In the wake of Berry’s death last week, many rock luminaries lauded him and his important contributions. Aerosmith’s Joe Perry noted, “If you want to learn rock and roll, if you want to play rock and roll, you have to start with Chuck Berry.” Eric Clapton, perhaps the most celebrated rock guitarist of the past 50 years, credits Berry with inventing the template: “He laid down the law for playing this kind of music.” Mike Campbell, lead guitarist for Tom Petty and the Heartbreakers, said, “My heart is broken. Chuck was my first and greatest inspiration.”

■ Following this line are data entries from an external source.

Lemma removeOldProgramFiles_files_steps (rel : path) (files : list string) :
  top_walked rel →
  steps R any (removeOldProgramFiles_files env (destPath ++ rel) files).
Proof using Hremove PreOrder0.
  intros Hrel. induction files as [|f files IH]; [by apply (steps_ret R)|].
  cbn [removeOldProgramFiles_files]. apply (steps_bind R any); [|done].
  destruct (has_old_suffix f) eqn:Hf; [|by apply (steps_ret R)].
  apply (steps_except_RetriableFailure R); [|by apply (steps_ret R)].
  rewrite <- app_assoc. by apply Hremove.
Qed.

Lemma top_walked_child (rel : path) (name : string) :
  top_walked rel → (rel = [] → is_kept_top name = false) → top_walked (rel ++ [name]).
Proof.
  intros Hrel Hname n rest Heq. destruct rel as [|n' rel'].
  - injection Heq as <- _. by apply Hname.
  - injection Heq as <- _. by eapply Hrel.
Qed.

Lemma removeOldProgramFiles_walk_steps (t : Tree) :
  ∀ rel, top_walked rel →
    steps R any (removeOldProgramFiles_walk env destPath t (destPath ++ rel)).
Proof using Hremove PreOrder0.
  induction t as [|entries IH] using Tree_ind'; intros rel Hrel.
  - by apply (steps_ret R).
  - cbn [removeOldProgramFiles_walk].
    apply (steps_bind R any); [by apply removeOldProgramFiles_files_steps|].
    intros _ _.
    set (subDirs' := if bool_decide _ then _ else _).
    assert (∀ name, name ∈ subDirs' → rel = [] → is_kept_top name = false) as Hkeep.
    { intros name Hin ->. subst subDirs'. rewrite app_nil_r, bool_decide_true in Hin by done.
      by apply list_elem_of_filter in Hin as [? _]. }
    clearbody subDirs'.
    induction IH as [|[name sub] es Hsub _ IHes]; [by apply (steps_ret R)|].
    apply (steps_bind R any); [|intros _ _; apply IHes].
    destruct (is_TDir sub && bool_decide (name ∈ subDirs')) eqn:Hdesc;
      [|by apply (steps_ret R)].
    apply andb_true_iff in Hdesc as [_ Hin%bool_decide_eq_true].
    rewrite <- (app_assoc destPath). apply Hsub.
    apply top_walked_child; [done|]. by apply Hkeep.
Qed.

End ProgramWalkSteps.

Lemma voices_each_keeps_entry env (root : path) (files : list string) q nd :
  (∀ x, x ∈ files → ¬ (root ++ [x]) `prefix_of` q) →
  steps (keeps_entry q nd) any (removeOldProgramFiles_voices_each env root files).
Proof.
  set (R := keeps_entry q nd).
  induction files as [|x files IH]; intros Hq; [by apply (steps_ret R)|].
  cbn [removeOldProgramFiles_voices_each].
  assert (¬ (root ++ [x]) `prefix_of` q) as Hx by (apply Hq; by left).
  apply (steps_bind R any); [apply (steps_query R); by intros w b ?|]. intros isd _.
  apply (steps_bind R any).
  - apply steps_if; apply (steps_syscall R); intros w; try (by intros ?); intros _ Hex; wsimpl.
    + rewrite remove_subtree_lookup. unfold under. by rewrite bool_decide_false.
    + rewrite lookup_delete_ne; [done|]. by intros <-.
  - intros _ _. apply IH. intros y Hy. apply Hq. by right.
Qed.

Lemma removeOldProgramFiles_keeps_entry env set_order destTree destPath q nd :
  (∀ x, x ≠ "!v" →
        ¬ (destPath ++ ["synthDrivers"; "espeak-ng-data"; "voices"; x]) `prefix_of` q) →
  (∀ rel f, top_walked rel → has_old_suffix f = true → q ≠ destPath ++ rel ++ [f]) →
  steps (keeps_entry q nd) any (removeOldProgramFiles env set_order destTree destPath).
Proof.
  intros Hvoice Hq. set (R := keeps_entry q nd).
  unfold removeOldProgramFiles. apply (steps_bind R any).
  - unfold removeOldProgramFiles_voices.
    apply (steps_bind R any).
    + apply (steps_except_OSError R); [|by apply (steps_ret R)].
      apply (steps_bind R any); [|intros; by apply (steps_ret R)].
      intros w1 w2 r1. unfold os_listdir. destruct (is_dir _ _); by intros [= <- <-].
    + intros [l|] _; [|by apply (steps_ret R)].
      apply voices_each_keeps_entry. intros x [Hx _]%list_elem_of_filter.
      rewrite <- app_assoc. by apply Hvoice.
  - intros _ _. pose proof (removeOldProgramFiles_walk_steps env destPath R) as Hwalk.
    specialize (Hwalk ltac:(intros rel f Hrel Hf; apply tryRemoveFile_keeps_entry;
                            by apply Hq)).
    specialize (Hwalk destTree []). rewrite app_nil_r in Hwalk. by apply Hwalk.
Qed.

(** X11.  [removeOldProgramFiles] leaves in place every entry that is not below a
    voice other than the variants and that either has a name without one of
    the five suffixes or lies below a top-level directory that the walk
    skips. *)
Theorem removeOldProgramFiles_spares env set_order destTree destPath w w' r q nd :
  removeOldProgramFiles env set_order destTree destPath w = (w', r) →
  fs w !! q = Some nd →
  (∀ x, x ≠ "!v" →
        ¬ (destPath ++ ["synthDrivers"; "espeak-ng-data"; "voices"; x]) `prefix_of` q) →
  (∀ f, last q = Some f → has_old_suffix f = false) ∨
  (∃ n rest, is_kept_top n = true ∧ rest ≠ [] ∧ q = destPath ++ n :: rest) →
  fs w' !! q = Some nd.
Proof.
  intros Hrun Hex Hvoice Hq.
  destruct (removeOldProgramFiles_keeps_entry env set_order destTree destPath q nd Hvoice)
    with (w := w) (w' := w') (r := r) as [HR _]; [|done|by apply HR].
  intros rel f Hrel Hf ->. destruct Hq as [Hq|(n & rest & Hn & Hrest & Hq)].
  - specialize (Hq f). rewrite app_assoc, last_snoc in Hq. specialize (Hq eq_refl). congruence.
  - apply app_inv_head in Hq. destruct rel as [|n' rel'].
    + injection Hq as _ <-. done.
    + injection Hq as -> _. by rewrite (Hrel n rel' eq_refl) in Hn.
Qed.

Lemma well_formed_ancestor (f : FS) (p : path) (x : string) (rest : path) :
  well_formed f → rest ≠ [] → is_Some (f !! (p ++ x :: rest)) → f !! (p ++ [x]) = Some Dir.
Proof.
  intros Hwf. induction rest as [|y rest IH] using rev_ind; [done|]. intros _ [nd Hq].
  destruct (Hwf _ _ Hq) as [Hlen|Hdir].
  { rewrite length_app in Hlen. cbn in Hlen. rewrite length_app in Hlen. cbn in Hlen. lia. }
  replace (p ++ x :: rest ++ [y]) with ((p ++ x :: rest) ++ [y]) in Hdir
    by (by rewrite <- app_assoc).
  rewrite dirname_snoc in Hdir. destruct rest as [|z rest']; [done|].
  apply IH; [done|by eexists].
Qed.

Lemma well_formed_delete_file (f : FS) (p : path) (c : content) :
  well_formed f → f !! p = Some (File c) → well_formed (delete p f).
Proof.
  intros Hwf Hp k nd [Hne Hk]%lookup_delete_Some.
  destruct (Hwf _ _ Hk) as [?|Hdir]; [by left|]. right.
  rewrite lookup_delete_ne; [done|]. congruence.
Qed.

Lemma well_formed_remove_subtree (f : FS) (d : path) :
  well_formed f → well_formed (remove_subtree d f).
Proof.
  intros Hwf k nd Hk. rewrite remove_subtree_lookup in Hk.
  destruct (under d k) eqn:Hu; [done|].
  destruct (Hwf _ _ Hk) as [?|Hdir]; [by left|]. right.
  rewrite remove_subtree_lookup.
  destruct (under d (dirname k)) eqn:Hu'; [|done].
  unfold under in Hu, Hu'. apply bool_decide_eq_true in Hu'. apply bool_decide_eq_false in Hu.
  exfalso. apply Hu. etrans; [exact Hu'|]. unfold dirname.
  destruct k as [|y k _] using rev_ind; [done|]. rewrite removelast_last. by apply prefix_app_r.
Qed.

Lemma voices_each_cleared env (root : path) (files : list string) (w w' : World) :
  removeOldProgramFiles_voices_each env root files w = (w', Ok tt) →
  well_formed (fs w) →
  well_formed (fs w') ∧
  (∀ q, fs w !! q = None → fs w' !! q = None) ∧
  (∀ x rest, x ∈ files → fs w' !! (root ++ x :: rest) = None).
Proof.
  revert w. induction files as [|x files IH]; intros w.
  - intros [= <-] Hwf. split; [done|]. split; [done|]. by intros x rest ?%elem_of_nil.
  - cbn [removeOldProgramFiles_voices_each]. unfold bind at 1, os_path_isdir, query.
    unfold bind at 1. intros Hrun Hwf.
    assert (∃ w2, removeOldProgramFiles_voices_each env root files w2 = (w', Ok tt) ∧
                  well_formed (fs w2) ∧
                  (∀ q, fs w !! q = None → fs w2 !! q = None) ∧
                  (∀ rest, fs w2 !! (root ++ x :: rest) = None)) as (w2 & Hrun2 & Hwf2 & Hn2 & Hx2).
    { destruct (is_dir (fs w) (root ++ [x])) eqn:Hd.
      - unfold shutil_rmtree, syscall in Hrun. wsimpl in Hrun. rewrite Hd in Hrun.
        destruct (env _ _); [done|]. cbn [andb negb] in Hrun.
        eexists. split; [exact Hrun|]. wsimpl.
        split; [by apply well_formed_remove_subtree|]. split.
        + intros q Hq. rewrite remove_subtree_lookup. by destruct (under _ _).
        + intros rest. rewrite remove_subtree_lookup. unfold under.
          rewrite bool_decide_true; [done|]. by exists rest; rewrite <- app_assoc.
      - unfold os_remove, syscall in Hrun. wsimpl in Hrun.
        destruct (is_file (fs w) (root ++ [x])) eqn:Hf; [|done].
        destruct (env _ _); [done|]. cbn [andb negb] in Hrun.
        unfold is_file in Hf. destruct (fs w !! (root ++ [x])) as [[c|]|] eqn:Hc; try done.
        eexists. split; [exact Hrun|]. wsimpl.
        split; [by eapply well_formed_delete_file|]. split.
        + intros q Hq. by rewrite lookup_delete_None; right.
        + intros rest. apply lookup_delete_None. destruct rest as [|y rest]; [by left|right].
          destruct (fs w !! (root ++ x :: y :: rest)) as [nd|] eqn:Hq; [|done].
          assert (fs w !! (root ++ [x]) = Some Dir) as Hdir.
          { apply (well_formed_ancestor (fs w) root x (y :: rest)); [done|done|by eexists]. }
          congruence. }
    destruct (IH w2 Hrun2 Hwf2) as (Hwf' & Hn' & Hx').
    split; [done|]. split; [by auto|].
    intros y rest [->|Hy]%elem_of_cons; [by apply Hn'|by apply Hx'].
Qed.

(** X12.  When the first part of [removeOldProgramFiles] returns normally,
    nothing is left in the voices directory but the variants: every other
    entry of the directory is gone, with all that it contained. *)
Theorem removeOldProgramFiles_voices_cleared env set_order destPath w w' :
  let voices := destPath ++ ["synthDrivers"; "espeak-ng-data"; "voices"] in
  well_formed (fs w) →
  (∀ l x, x ∈ l → x ∈ set_order l) →
  is_dir (fs w) voices = true →
  removeOldProgramFiles_voices env set_order destPath w = (w', Ok tt) →
  ∀ x rest, x ≠ "!v" → fs w' !! (voices ++ x :: rest) = None.
Proof.
  intros voices Hwf Hord Hd Hrun x rest Hx.
  unfold removeOldProgramFiles_voices in Hrun. fold voices in Hrun.
  unfold bind at 1, except_OSError, bind, os_listdir in Hrun. rewrite Hd in Hrun.
  cbn in Hrun.
  destruct (voices_each_cleared _ _ _ _ _ Hrun Hwf) as (_ & Hn & Hcl).
  destruct (fs w !! (voices ++ x :: rest)) as [nd|] eqn:Hq; [|by apply Hn].
  apply Hcl. apply list_elem_of_filter. split; [done|]. apply Hord.
  unfold listdir. apply elem_of_remove_dups.
  eapply names_below_spec; [|reflexivity]. by eexists.
Qed.

Lemma well_formed_files1 : well_formed files1.
Proof. apply (bool_decide_unpack _). vm_compute. exact I. Qed.

Lemma removeOldProgramFiles_spares_witness :
  fs (removeOldProgramFiles env_ok id installTree1 installDir0 world1).1
    !! (installDir0 ++ ["userConfig"; "addon.pyd"]) = Some (File "add-on").
Proof.
  apply (removeOldProgramFiles_spares env_ok id installTree1 installDir0 world1
           (removeOldProgramFiles env_ok id installTree1 installDir0 world1).1
           (removeOldProgramFiles env_ok id installTree1 installDir0 world1).2).
  - apply surjective_pairing.
  - vm_compute. reflexivity.
  - intros x _ [k Hk]. cbn in Hk. discriminate Hk.
  - right. exists "userConfig", ["addon.pyd"]. split; [vm_compute; reflexivity|].
    split; [discriminate|reflexivity].
Defined.

(** What [removeOldProgramFiles] removes on the same world: the compiled
    files outside the configuration, and the voices other than the
    variants. *)
Lemma removeOldProgramFiles_example :
  let run := removeOldProgramFiles env_ok id installTree1 installDir0 world1 in
  run.2 = Ok tt ∧
  fs run.1 !! (installDir0 ++ ["library.pyc"]) = None ∧
  fs run.1 !! (installDir0 ++ ["synthDrivers"; "espeak.pyd"]) = None ∧
  fs run.1 !! (voices0 ++ ["en"]) = None ∧
  fs run.1 !! (voices0 ++ ["roa"; "fr"]) = None.
Proof. vm_compute. repeat split. Qed.

Lemma removeOldProgramFiles_voices_cleared_witness :
  fs (removeOldProgramFiles_voices env_ok id installDir0 world1).1
    !! (voices0 ++ ["roa"; "fr"]) = None ∧
  fs (removeOldProgramFiles_voices env_ok id installDir0 world1).1
    !! (voices0 ++ ["en"]) = None.
Proof.
  assert (removeOldProgramFiles_voices env_ok id installDir0 world1 =
            ((removeOldProgramFiles_voices env_ok id installDir0 world1).1, Ok tt)) as Hrun.
  { apply run_returns. vm_compute. reflexivity. }
  assert (is_dir (fs world1) (installDir0 ++ ["synthDrivers"; "espeak-ng-data"; "voices"])
          = true) as Hdir.
  { vm_compute. reflexivity. }
  split.
  - apply (removeOldProgramFiles_voices_cleared env_ok id installDir0 world1 _
             well_formed_files1 (λ l x Hx, Hx) Hdir Hrun "roa" ["fr"]). discriminate.
  - apply (removeOldProgramFiles_voices_cleared env_ok id installDir0 world1 _
             well_formed_files1 (λ l x Hx, Hx) Hdir Hrun "en" []). discriminate.
Defined.
(** * DevMiniOS: the word-level bigram model
    ([MiniModel/py/outloud_mini_lm.py])

    A shallow embedding of the class [BigramModel] and the properties of its
    tokenizer, distribution builder, sampler and persistence methods.

    Conventions of the embedding
    - A Python [str] is a [string]; the text is taken to be ASCII, so [\w] is
      [[A-Za-z0-9_]], [str.lower] maps [A-Z] to [a-z] and [str.strip] removes
      the ASCII white space of [str.isspace].
    - A Python [dict] is an association list in insertion order ([dict_get],
      [dict_set]); a Python [set] is kept as the list of its elements in the
      order they were added, and is read back through [set_iter], the
      iteration order of the interpreter, of which only that it is some
      permutation of the elements is known.
    - A Python [float] is a binary64 primitive float; [int / int] is the
      quotient of the two converted operands (exact conversion for counts
      below 2^53).
    - The module-level generator of [random] is a state [random_state] of the
      world, with [seed_state] for [random.seed] and [next_random] for
      [random.random].
    - Methods run in a state-and-exception monad over the world. *)

From Stdlib Require Import List String Ascii ZArith Lia Bool Permutation.
From Stdlib Require Import QArith Qpower Qabs Floats.
From Stdlib Require Uint63.
Import ListNotations.

Local Open Scope string_scope.
Local Open Scope Z_scope.

(* ------------------------------------------------------------------ *)
(** ** Python exceptions and results *)

Inductive exn : Type :=
| IndexError
| KeyError
| ValueError
| TypeError
| ZeroDivisionError
| SystemExit (code : Z).

Inductive result (A : Type) : Type :=
| Ok (a : A)
| Raise (e : exn).

Arguments Ok {A} a.
Arguments Raise {A} e.

Definition result_bind {A B} (r : result A) (k : A -> result B) : result B :=
  match r with
  | Ok a => k a
  | Raise e => Raise e
  end.

(* ------------------------------------------------------------------ *)
(** ** Text: [str.strip], [str.lower] and the tokenizer *)

Module Text.

Definition Token := string.

Definition dquote : ascii := "034"%char.

Definition in_range (lo hi : nat) (c : ascii) : bool :=
  let n := nat_of_ascii c in (Nat.leb lo n && Nat.leb n hi)%bool.

(** [\w] on ASCII text. *)
Definition is_word (c : ascii) : bool :=
  (in_range 48 57 c || in_range 65 90 c || in_range 97 122 c
   || Ascii.eqb c "_")%bool.

(** Any character but the double quote (the class of the pattern's quoted
    part). *)
Definition not_dquote (c : ascii) : bool := negb (Ascii.eqb c dquote).

(** The characters removed by [str.strip()]: TAB, LF, VT, FF, CR, FS, GS, RS,
    US and the space. *)
Definition is_space (c : ascii) : bool :=
  (in_range 9 13 c || in_range 28 32 c)%bool.

Definition lower_char (c : ascii) : ascii :=
  if in_range 65 90 c then ascii_of_nat (nat_of_ascii c + 32) else c.

Fixpoint lower (s : string) : string :=
  match s with
  | EmptyString => EmptyString
  | String c r => String (lower_char c) (lower r)
  end.

Fixpoint lstrip (s : string) : string :=
  match s with
  | EmptyString => EmptyString
  | String c r => if is_space c then lstrip r else s
  end.
(** * MedMate client: request runner, API gateway and auth coordinator

    A shallow embedding of the request lifecycle layer of the MedMate
    front end: the [ApiClient] class of [lib/api.ts] (the request runner
    [requestWithTimeout] and one method per backend operation) and the
    [AuthProvider] of [contexts/AuthContext.tsx] ([tryAutoLogin],
    [checkAuth], [login], [register], [logout]).

    The code is asynchronous TypeScript that talks to a server, to
    [localStorage] and to React state.  It is embedded as functions in a
    state-and-exception monad over a [World]: every [await] is a bind,
    [try]/[catch]/[finally] are combinators, and what the backend does
    for the successive [fetch] calls is a script held in the world.

    Modelling choices. The network settles every request after a finite
    latency, and a [fetch] whose signal aborts after [ms] milliseconds
    rejects with the [AbortError] when that latency is [ms] or more.
    [response.json()] settles; the state setters, [console.log] and
    [toast] complete without throwing. [localStorage] is the browser's:
    where the page is denied access to it every operation throws, and
    where its quota is exhausted [setItem] throws ([Storage]).
    [JSON.parse], [JSON.stringify] and the base URL belong to the
    runtime and are parameters of the development ([Runtime]). *)

From Stdlib Require Import ZArith Bool.
From stdpp Require Import ssreflect base option list strings pretty gmap.

#[local] Set Warnings "-register-all".
Local Open Scope string_scope.
Local Open Scope list_scope.
Local Open Scope Z_scope.

(** ** JavaScript values

    What [response.json()] and [JSON.parse] produce, together with
    [undefined], which property access yields for a missing field.
    A number is modelled by the integer it holds; no operation of the
    layer computes with a numeric payload, and how a number is written
    out is left to the runtime ([Number_toString]). An object is the
    list of its own properties, looked up by name. *)

Inductive JsVal : Type :=
| JUndefined
| JNull
| JBool (b : bool)
| JNum (n : Z)
| JStr (s : string)
| JArr (items : list JsVal)
| JObj (fields : list (string * JsVal)).

(** [!v] is [negb (truthy v)]: [undefined], [null], [false], [0] and the
    empty string are falsy, every object and array is truthy. *)
Definition truthy (v : JsVal) : bool :=
  match v with
  | JUndefined | JNull => false
  | JBool b => b
  | JNum n => negb (n =? 0)
  | JStr s => negb (String.eqb s EmptyString)
  | JArr _ | JObj _ => true
  end.

Fixpoint assoc (p : string) (fields : list (string * JsVal)) : JsVal :=
  match fields with
  | [] => JUndefined
  | (k, v) :: rest => if String.eqb k p then v else assoc p rest
  end.

Fixpoint join_with (sep : string) (parts : list string) : string :=
  match parts with
  | [] => EmptyString
  | [s] => s
  | s :: rest => s +:+ sep +:+ join_with sep rest
  end.

(** ** Thrown values

    [catch (error)] receives any value; the code tells [Error] instances
    (which carry a [name] and a [message]) from everything else with
    [error instanceof Error]. *)

Inductive Thrown : Type :=
| ErrorObj (name message : string)
| NonError (v : JsVal).

Definition instanceof_Error (e : Thrown) : bool :=
  match e with ErrorObj _ _ => true | NonError _ => false end.

(** [error.name] and [error.message], read of [Error] instances only. *)
Definition error_name (e : Thrown) : string :=
  match e with ErrorObj name _ => name | NonError _ => EmptyString end.

Definition error_message (e : Thrown) : string :=
  match e with ErrorObj _ message => message | NonError _ => EmptyString end.

(** [new Error(message)] *)
Definition new_Error (message : string) : Thrown := ErrorObj "Error" message.

(** The [DOMException] with which [fetch] rejects once its signal aborts. *)
Definition AbortError : Thrown := ErrorObj "AbortError" "signal is aborted without reason".

(** Reading a property of [undefined] or [null] ([base] names which). *)
Definition TypeError_read (base p : string) : Thrown :=
  ErrorObj "TypeError"
    ("Cannot read properties of " +:+ base +:+ " (reading '" +:+ p +:+ "')").

Inductive Completion (A : Type) : Type :=
| Normal (a : A)
| Throw (e : Thrown).
Arguments Normal {A} a.
Arguments Throw {A} e.

(** ** Requests *)

Record File : Type := mkFile { file_name : string; file_type : string; file_size : Z }.

Inductive FormDataValue : Type :=
| FormString (s : string)
| FormFile (f : File).

(** A [FormData] is the list of its entries in the order of the [append] calls. *)
Definition FormData : Type := list (string * FormDataValue).

Inductive BodyInit : Type :=
| BodyText (s : string)
| BodyForm (fd : FormData).

(** [RequestInit]: every member is optional. [signal] holds the delay in
    milliseconds after which the controller of the request was told to
    abort ([setTimeout(() => controller.abort(), ms)]). *)
Record RequestInit : Type := mkInit {
  method : option string;
  body : option BodyInit;
  headers : option (gmap string string);
  credentials : option string;
  signal : option Z
}.

Definition no_options : RequestInit :=
  {| method := None; body := None; headers := None; credentials := None; signal := None |}.

(** [options.body instanceof FormData] *)
Definition body_is_FormData (b : option BodyInit) : bool :=
  match b with Some (BodyForm _) => true | _ => false end.

Record Response : Type := mkResponse {
  status : Z;
  (** what [response.json()] settles to: the parsed body, or the error it
      rejects with when the body is not JSON *)
  json : Completion JsVal
}.

(** [response.ok]: the status is in the range 200-299. *)
Definition ok (r : Response) : bool := (200 <=? status r) && (status r <=? 299).

(** What the network does with one request: the response arrives, or the
    request fails, [latency] milliseconds after it was sent. *)
Inductive NetOutcome : Type :=
| Responds (latency : Z) (r : Response)
| Fails (latency : Z) (e : Thrown).

Definition latency_of (o : NetOutcome) : Z :=
  match o with Responds t _ => t | Fails t _ => t end.

(** A request nobody answers: it outlasts every budget below. *)
Definition Unanswered : NetOutcome :=
  Fails 86400000 (ErrorObj "TypeError" "Failed to fetch").

Record FetchCall : Type := mkCall { call_url : string; call_init : RequestInit }.

(** ** The browser's storage

    [localStorage] holds string items by key. Whether the page may use
    it is the browser's decision: with site data blocked every access
    throws a [DOMException] (a [SecurityError]), and with the quota
    exhausted [setItem] throws one (a [QuotaExceededError]) while reading
    and removing still work. The exception is part of the storage, so
    that nothing below depends on its wording. *)

Inductive Storage : Type :=
| Denied (error : Thrown)
| Available (full : option Thrown) (items : gmap string string).

(** What the page can read: a storage it is denied holds nothing for it. *)
#[export] Instance Storage_lookup : Lookup string string Storage := fun key s =>
  match s with
  | Denied _ => None
  | Available _ items => items !! key
  end.

(** The storage once [key] holds [value], and once [key] is gone; a
    storage the page is denied is not changed by it. *)
#[export] Instance Storage_insert : Insert string string Storage := fun key value s =>
  match s with
  | Denied e => Denied e
  | Available full items => Available full (<[key := value]> items)
  end.

#[export] Instance Storage_delete : Delete string Storage := fun key s =>
  match s with
  | Denied e => Denied e
  | Available full items => Available full (delete key items)
  end.

(** A usable storage without items, and one with a single item. *)
#[export] Instance Storage_empty : Empty Storage := Available None ∅.

#[export] Instance Storage_singleton : SingletonM string string Storage := fun key value =>
  Available None {[key := value]}.

(** The exception that reading or removing an item throws, if any, and
    the one that writing an item throws, if any. *)
Definition access_error (s : Storage) : option Thrown :=
  match s with
  | Denied e => Some e
  | Available _ _ => None
  end.

Definition write_error (s : Storage) : option Thrown :=
  match s with
  | Denied e => Some e
  | Available full _ => full
  end.

(** ** The world and the monad of asynchronous code *)

Inductive Toast : Type :=
| ToastSuccess (message : string)
| ToastError (message : string).

Record World : Type := mkWorld {
  (** React state of [AuthProvider] *)
  user : JsVal;
  loading : bool;
  (** the browser's [localStorage] *)
  localStorage : Storage;
  (** what the network will do with the coming [fetch] calls, in order *)
  network : list NetOutcome;
  (** the [fetch] calls made so far, oldest first *)
  fetched : list FetchCall;
  console : list string;
  toasts : list Toast
}.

Mick Jagger was more reflective: “He lit up our teenage years and blew life into our dreams of being musicians and performers. His lyrics shone above others and threw a strange light onto the American dream. He was amazing, and his music is engraved inside
us forever.” His bandmate Richards added, “To me, Chuck Berry was always the epitome of rhythm and blues playing, rock and roll playing. It was beautiful, effortless, and his timing was perfection.”
Perhaps most telling of all was this succinct summary by the late John Lennon in a 1972 interview: “If you tried to give rock and roll another name, you might call it Chuck Berry.”
R.I.P., Chuck. Your legacy is forever intact.